§ What needs to be done
In the entries that follow, the line with "(** [await client.models.generateContent(request)]." opens the range and the line with "Definition configMessage : string" closes it; repeat that range exactly, both lines included.

(Given information begins)

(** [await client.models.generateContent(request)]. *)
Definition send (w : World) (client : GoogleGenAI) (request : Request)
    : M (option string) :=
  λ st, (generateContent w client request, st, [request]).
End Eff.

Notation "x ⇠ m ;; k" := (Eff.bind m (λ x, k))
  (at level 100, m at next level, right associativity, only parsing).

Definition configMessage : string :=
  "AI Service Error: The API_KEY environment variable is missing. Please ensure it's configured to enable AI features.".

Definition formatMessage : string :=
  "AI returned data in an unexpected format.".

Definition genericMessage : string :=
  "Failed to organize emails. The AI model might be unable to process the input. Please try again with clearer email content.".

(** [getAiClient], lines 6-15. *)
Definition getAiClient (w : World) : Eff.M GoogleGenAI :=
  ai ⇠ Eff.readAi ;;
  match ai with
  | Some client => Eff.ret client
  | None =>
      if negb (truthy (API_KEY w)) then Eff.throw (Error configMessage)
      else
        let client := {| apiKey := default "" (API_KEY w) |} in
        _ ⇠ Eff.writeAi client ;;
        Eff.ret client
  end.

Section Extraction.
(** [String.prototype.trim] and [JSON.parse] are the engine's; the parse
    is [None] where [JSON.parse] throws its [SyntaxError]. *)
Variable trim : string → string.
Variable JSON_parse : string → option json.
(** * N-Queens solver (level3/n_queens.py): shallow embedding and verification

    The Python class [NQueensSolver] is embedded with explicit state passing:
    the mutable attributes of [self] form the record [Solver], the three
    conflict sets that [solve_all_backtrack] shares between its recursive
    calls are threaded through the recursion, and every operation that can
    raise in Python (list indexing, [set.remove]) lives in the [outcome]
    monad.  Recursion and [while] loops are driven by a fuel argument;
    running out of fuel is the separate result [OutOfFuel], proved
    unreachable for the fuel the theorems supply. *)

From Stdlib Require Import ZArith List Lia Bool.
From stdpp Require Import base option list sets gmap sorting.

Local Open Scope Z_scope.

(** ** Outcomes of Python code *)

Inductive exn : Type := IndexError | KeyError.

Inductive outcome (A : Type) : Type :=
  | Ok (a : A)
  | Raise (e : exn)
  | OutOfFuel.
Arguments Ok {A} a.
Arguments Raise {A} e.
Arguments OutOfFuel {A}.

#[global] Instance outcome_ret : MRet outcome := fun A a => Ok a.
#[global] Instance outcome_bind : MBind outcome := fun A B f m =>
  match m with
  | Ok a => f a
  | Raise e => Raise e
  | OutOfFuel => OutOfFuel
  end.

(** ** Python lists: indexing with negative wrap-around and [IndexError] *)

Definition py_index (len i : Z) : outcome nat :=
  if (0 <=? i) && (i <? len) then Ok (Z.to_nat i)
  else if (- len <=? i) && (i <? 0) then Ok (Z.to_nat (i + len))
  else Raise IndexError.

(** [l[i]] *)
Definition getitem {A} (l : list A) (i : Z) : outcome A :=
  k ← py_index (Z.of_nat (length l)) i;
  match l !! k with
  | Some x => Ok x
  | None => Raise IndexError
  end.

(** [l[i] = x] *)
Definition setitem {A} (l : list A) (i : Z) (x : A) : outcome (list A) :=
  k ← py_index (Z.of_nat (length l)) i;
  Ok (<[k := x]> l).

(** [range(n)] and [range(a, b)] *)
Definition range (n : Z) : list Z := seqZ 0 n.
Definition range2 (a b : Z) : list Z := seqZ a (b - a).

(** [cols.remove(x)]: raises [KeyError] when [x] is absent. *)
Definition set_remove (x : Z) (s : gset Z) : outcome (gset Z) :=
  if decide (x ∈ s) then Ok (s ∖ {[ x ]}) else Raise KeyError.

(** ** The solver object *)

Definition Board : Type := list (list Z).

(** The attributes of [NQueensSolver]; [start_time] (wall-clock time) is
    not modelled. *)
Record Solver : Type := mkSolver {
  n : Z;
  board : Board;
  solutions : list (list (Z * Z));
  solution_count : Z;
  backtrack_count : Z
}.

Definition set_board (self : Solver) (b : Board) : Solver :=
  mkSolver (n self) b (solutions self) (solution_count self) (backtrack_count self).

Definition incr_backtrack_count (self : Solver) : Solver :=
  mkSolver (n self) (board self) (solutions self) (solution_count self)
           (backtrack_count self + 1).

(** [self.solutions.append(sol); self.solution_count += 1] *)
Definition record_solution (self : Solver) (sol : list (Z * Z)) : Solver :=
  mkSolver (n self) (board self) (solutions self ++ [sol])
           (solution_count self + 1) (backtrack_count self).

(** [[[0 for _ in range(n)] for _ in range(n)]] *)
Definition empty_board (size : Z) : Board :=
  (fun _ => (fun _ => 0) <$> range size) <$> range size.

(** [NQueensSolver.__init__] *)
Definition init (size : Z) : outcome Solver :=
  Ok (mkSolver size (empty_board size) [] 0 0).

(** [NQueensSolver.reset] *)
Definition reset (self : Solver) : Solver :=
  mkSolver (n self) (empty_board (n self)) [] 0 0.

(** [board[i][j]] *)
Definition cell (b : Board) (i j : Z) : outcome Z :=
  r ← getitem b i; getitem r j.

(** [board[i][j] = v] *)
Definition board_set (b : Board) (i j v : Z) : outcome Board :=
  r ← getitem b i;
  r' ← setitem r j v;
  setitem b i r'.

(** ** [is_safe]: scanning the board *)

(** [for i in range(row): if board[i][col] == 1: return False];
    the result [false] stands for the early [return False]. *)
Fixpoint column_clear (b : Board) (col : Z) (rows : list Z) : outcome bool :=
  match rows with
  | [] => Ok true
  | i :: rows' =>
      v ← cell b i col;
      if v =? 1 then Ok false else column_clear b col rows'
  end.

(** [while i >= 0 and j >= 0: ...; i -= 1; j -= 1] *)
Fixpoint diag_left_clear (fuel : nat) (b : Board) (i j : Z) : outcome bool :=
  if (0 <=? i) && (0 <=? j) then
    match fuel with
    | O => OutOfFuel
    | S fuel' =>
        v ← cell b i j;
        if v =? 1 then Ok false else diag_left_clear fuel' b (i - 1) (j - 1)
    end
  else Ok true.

(Given information ends)
(Given information begins)

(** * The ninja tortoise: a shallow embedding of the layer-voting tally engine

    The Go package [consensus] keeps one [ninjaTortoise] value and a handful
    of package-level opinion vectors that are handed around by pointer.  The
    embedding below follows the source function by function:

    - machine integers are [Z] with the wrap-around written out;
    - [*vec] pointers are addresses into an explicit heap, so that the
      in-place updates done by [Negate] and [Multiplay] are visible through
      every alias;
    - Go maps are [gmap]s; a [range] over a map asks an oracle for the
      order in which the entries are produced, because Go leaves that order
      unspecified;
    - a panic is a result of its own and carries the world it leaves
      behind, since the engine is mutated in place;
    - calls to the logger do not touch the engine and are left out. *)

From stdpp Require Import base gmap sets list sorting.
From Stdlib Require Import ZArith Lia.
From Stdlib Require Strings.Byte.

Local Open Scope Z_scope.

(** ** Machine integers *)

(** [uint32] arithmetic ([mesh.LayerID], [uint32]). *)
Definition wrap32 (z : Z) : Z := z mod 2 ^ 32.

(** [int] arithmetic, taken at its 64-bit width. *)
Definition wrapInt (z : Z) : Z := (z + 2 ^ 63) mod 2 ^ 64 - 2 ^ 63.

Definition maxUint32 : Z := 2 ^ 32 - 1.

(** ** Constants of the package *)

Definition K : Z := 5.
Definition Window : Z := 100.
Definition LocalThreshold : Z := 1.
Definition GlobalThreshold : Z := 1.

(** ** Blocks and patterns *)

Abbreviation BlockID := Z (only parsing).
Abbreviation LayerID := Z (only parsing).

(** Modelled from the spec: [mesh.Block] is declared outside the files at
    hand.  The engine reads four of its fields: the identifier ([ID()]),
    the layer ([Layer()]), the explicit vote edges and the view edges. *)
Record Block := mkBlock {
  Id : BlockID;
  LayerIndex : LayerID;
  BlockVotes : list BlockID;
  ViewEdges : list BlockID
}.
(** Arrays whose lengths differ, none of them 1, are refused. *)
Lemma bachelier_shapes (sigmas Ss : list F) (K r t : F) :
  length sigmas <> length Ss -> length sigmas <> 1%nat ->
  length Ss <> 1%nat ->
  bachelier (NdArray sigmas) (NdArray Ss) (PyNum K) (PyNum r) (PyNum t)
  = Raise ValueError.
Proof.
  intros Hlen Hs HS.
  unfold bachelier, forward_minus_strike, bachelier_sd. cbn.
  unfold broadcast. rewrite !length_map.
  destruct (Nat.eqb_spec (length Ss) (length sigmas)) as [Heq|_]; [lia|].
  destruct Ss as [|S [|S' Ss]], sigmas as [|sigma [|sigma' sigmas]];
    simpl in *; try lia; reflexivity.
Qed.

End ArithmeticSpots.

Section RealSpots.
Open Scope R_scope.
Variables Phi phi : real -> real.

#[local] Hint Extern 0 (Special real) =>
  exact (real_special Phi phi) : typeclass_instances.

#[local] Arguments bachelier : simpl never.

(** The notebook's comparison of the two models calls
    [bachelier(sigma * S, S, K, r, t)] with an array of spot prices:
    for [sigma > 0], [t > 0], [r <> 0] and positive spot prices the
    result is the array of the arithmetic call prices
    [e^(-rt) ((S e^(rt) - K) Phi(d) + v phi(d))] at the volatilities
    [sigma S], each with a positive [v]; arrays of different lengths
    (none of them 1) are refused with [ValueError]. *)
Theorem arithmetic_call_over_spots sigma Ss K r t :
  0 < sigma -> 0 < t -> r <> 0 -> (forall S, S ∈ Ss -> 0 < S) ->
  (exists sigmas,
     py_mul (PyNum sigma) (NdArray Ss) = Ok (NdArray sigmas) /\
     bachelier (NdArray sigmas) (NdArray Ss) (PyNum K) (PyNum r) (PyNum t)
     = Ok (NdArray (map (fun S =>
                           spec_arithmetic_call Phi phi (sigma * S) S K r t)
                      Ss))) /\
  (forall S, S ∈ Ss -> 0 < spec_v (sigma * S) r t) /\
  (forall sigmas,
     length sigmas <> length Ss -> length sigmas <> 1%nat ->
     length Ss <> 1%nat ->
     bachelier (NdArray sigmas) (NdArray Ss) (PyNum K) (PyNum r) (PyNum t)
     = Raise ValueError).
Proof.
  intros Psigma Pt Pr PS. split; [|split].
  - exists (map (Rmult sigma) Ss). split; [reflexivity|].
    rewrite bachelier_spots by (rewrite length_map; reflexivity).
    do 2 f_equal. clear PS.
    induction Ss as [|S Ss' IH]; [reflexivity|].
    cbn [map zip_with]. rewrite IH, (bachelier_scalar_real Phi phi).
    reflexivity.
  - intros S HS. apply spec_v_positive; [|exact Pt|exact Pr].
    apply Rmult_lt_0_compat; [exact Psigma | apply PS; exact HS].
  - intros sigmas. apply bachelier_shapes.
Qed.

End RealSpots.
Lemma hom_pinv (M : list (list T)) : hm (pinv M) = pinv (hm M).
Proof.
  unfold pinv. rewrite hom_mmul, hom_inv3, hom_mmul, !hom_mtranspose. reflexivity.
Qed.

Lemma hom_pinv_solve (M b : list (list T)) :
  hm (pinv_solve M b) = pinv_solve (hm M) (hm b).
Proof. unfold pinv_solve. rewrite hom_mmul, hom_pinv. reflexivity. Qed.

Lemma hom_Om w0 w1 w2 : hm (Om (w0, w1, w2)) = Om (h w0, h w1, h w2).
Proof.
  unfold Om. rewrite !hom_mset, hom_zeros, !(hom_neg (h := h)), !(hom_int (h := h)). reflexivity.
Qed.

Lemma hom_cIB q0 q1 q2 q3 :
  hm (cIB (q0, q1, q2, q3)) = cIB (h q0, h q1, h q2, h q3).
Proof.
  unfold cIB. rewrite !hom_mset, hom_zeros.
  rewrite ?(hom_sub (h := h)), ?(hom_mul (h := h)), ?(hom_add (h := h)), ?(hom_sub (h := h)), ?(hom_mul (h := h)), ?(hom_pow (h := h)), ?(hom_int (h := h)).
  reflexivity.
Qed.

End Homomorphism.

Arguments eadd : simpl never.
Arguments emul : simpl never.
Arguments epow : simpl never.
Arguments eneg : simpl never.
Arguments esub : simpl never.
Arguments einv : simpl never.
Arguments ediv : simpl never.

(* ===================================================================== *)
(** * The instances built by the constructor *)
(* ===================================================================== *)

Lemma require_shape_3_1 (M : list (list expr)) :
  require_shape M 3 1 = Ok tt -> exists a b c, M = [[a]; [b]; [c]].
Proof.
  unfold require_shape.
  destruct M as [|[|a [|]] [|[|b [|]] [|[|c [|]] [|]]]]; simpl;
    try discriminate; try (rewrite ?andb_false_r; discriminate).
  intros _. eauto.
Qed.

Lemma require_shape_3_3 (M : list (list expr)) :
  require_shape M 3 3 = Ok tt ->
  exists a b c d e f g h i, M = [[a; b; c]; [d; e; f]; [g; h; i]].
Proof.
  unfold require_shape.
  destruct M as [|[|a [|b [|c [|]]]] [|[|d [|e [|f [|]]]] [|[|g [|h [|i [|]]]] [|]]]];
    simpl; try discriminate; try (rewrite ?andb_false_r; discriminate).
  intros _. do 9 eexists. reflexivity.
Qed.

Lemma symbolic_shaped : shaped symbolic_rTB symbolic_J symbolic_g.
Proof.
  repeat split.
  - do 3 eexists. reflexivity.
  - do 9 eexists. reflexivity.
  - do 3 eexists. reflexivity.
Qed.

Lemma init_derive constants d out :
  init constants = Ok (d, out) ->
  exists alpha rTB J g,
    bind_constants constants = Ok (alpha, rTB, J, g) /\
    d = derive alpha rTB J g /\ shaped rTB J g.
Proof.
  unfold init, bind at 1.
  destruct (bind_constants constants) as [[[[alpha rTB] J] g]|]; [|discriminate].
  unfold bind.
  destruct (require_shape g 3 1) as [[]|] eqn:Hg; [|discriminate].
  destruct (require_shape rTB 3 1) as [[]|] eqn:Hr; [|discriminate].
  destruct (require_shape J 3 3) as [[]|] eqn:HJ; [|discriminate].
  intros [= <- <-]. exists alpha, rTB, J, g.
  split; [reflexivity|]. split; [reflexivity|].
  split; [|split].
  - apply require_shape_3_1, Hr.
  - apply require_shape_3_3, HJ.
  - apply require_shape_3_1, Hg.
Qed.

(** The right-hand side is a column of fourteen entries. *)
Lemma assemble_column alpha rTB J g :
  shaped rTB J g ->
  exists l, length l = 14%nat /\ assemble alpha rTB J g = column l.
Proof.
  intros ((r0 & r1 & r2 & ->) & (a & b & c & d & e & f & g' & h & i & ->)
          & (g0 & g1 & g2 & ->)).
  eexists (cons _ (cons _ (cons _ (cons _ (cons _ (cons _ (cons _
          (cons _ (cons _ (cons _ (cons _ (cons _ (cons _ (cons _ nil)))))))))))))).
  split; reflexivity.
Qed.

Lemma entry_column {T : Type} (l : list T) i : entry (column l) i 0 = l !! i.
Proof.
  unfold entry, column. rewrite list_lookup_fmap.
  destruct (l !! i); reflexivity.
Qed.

(Given information ends)

§ Result for this exercise
(** [await client.models.generateContent(request)]. *)
Definition send (w : World) (client : GoogleGenAI) (request : Request)
    : M (option string) :=
  λ st, (generateContent w client request, st, [request]).
End Eff.

Notation "x ⇠ m ;; k" := (Eff.bind m (λ x, k))
  (at level 100, m at next level, right associativity, only parsing).

Definition configMessage : string :=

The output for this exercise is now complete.